Exercise brief
In the records that follow, the lines from the one containing "(** X2. Under" to the one containing "dropped and none is repeated. *)", inclusive, are to be given again exactly.

§ §

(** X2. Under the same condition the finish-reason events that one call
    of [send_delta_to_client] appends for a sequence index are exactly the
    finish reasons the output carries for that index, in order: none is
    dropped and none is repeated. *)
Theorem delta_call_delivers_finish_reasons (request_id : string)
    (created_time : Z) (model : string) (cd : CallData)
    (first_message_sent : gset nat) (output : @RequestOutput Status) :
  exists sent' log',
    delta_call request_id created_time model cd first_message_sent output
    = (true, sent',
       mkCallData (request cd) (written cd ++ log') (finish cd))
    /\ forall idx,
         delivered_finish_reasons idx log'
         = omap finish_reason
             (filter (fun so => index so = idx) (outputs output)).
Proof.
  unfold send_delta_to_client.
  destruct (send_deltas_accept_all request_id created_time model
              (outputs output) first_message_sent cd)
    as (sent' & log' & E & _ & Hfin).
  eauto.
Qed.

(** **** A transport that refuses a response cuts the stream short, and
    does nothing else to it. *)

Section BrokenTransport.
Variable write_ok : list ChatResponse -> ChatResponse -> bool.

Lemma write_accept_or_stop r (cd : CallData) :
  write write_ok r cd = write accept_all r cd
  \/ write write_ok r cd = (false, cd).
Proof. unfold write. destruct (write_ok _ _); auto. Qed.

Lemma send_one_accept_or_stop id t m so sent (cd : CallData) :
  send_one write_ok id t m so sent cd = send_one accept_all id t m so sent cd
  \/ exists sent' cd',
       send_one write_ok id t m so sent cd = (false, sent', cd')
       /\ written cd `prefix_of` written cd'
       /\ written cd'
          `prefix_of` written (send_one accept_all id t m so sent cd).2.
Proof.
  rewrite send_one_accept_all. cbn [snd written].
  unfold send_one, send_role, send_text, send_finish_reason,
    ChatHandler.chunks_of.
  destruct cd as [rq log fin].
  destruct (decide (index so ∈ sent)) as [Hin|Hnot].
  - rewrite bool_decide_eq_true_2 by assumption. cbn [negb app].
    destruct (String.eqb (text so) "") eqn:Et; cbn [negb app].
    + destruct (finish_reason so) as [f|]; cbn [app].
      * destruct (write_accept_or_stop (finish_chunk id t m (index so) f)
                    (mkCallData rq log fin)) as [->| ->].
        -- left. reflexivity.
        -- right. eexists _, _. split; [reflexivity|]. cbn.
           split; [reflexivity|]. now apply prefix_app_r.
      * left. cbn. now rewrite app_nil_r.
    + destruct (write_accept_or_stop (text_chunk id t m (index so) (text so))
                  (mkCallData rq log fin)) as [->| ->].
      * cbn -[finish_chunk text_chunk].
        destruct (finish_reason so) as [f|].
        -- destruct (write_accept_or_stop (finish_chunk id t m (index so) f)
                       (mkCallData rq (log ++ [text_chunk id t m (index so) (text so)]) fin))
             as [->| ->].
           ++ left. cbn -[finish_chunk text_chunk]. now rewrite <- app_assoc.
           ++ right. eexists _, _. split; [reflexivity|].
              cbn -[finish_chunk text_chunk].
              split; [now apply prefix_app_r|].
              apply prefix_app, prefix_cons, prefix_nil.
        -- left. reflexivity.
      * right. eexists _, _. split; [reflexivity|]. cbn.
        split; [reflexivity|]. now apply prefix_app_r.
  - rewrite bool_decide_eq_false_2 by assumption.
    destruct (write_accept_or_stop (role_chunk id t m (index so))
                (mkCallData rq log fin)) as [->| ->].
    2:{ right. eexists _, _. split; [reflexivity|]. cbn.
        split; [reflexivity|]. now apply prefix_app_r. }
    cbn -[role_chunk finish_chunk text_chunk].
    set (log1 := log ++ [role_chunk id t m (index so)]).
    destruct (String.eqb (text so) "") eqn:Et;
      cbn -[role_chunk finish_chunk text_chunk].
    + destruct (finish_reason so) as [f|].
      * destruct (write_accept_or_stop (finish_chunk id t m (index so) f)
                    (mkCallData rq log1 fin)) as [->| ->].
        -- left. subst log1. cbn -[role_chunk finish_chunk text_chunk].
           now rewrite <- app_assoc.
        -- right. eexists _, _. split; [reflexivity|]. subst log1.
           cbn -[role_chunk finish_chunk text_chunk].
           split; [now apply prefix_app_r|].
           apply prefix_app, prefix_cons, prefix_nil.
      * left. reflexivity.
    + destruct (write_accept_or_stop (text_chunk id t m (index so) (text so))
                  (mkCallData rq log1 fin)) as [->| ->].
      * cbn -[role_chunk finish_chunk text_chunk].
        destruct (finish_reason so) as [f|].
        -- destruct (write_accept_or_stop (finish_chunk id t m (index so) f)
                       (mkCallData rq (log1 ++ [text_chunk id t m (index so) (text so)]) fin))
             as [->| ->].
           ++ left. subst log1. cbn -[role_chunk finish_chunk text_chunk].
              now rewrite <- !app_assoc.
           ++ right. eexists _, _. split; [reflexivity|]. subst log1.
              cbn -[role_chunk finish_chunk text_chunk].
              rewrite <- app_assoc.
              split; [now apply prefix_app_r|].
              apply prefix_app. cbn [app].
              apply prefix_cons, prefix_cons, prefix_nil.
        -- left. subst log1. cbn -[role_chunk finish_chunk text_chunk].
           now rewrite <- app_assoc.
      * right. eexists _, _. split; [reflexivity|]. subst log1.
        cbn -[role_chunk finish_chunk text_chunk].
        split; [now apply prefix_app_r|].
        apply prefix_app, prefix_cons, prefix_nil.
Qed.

§ §

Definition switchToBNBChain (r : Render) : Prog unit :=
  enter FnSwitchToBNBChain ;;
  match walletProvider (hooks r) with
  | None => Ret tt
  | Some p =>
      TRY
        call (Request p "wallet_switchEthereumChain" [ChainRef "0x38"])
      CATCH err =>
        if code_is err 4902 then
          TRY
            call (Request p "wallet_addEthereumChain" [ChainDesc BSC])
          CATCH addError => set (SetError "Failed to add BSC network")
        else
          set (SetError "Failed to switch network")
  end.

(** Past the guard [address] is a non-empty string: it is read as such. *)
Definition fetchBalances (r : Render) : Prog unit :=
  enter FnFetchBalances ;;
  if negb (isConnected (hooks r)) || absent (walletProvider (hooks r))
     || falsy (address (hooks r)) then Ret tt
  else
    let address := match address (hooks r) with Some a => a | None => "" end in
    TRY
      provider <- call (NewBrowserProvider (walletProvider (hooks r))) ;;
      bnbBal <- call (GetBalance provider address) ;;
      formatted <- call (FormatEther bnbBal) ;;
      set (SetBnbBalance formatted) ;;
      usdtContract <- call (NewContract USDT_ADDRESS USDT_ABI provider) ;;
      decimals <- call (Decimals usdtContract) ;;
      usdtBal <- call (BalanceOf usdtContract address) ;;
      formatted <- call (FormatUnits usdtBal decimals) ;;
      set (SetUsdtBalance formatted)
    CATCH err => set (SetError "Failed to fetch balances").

§ §

Answer for the task
(** X2. Under the same condition the finish-reason events that one call
    of [send_delta_to_client] appends for a sequence index are exactly the
    finish reasons the output carries for that index, in order: none is
    dropped and none is repeated. *)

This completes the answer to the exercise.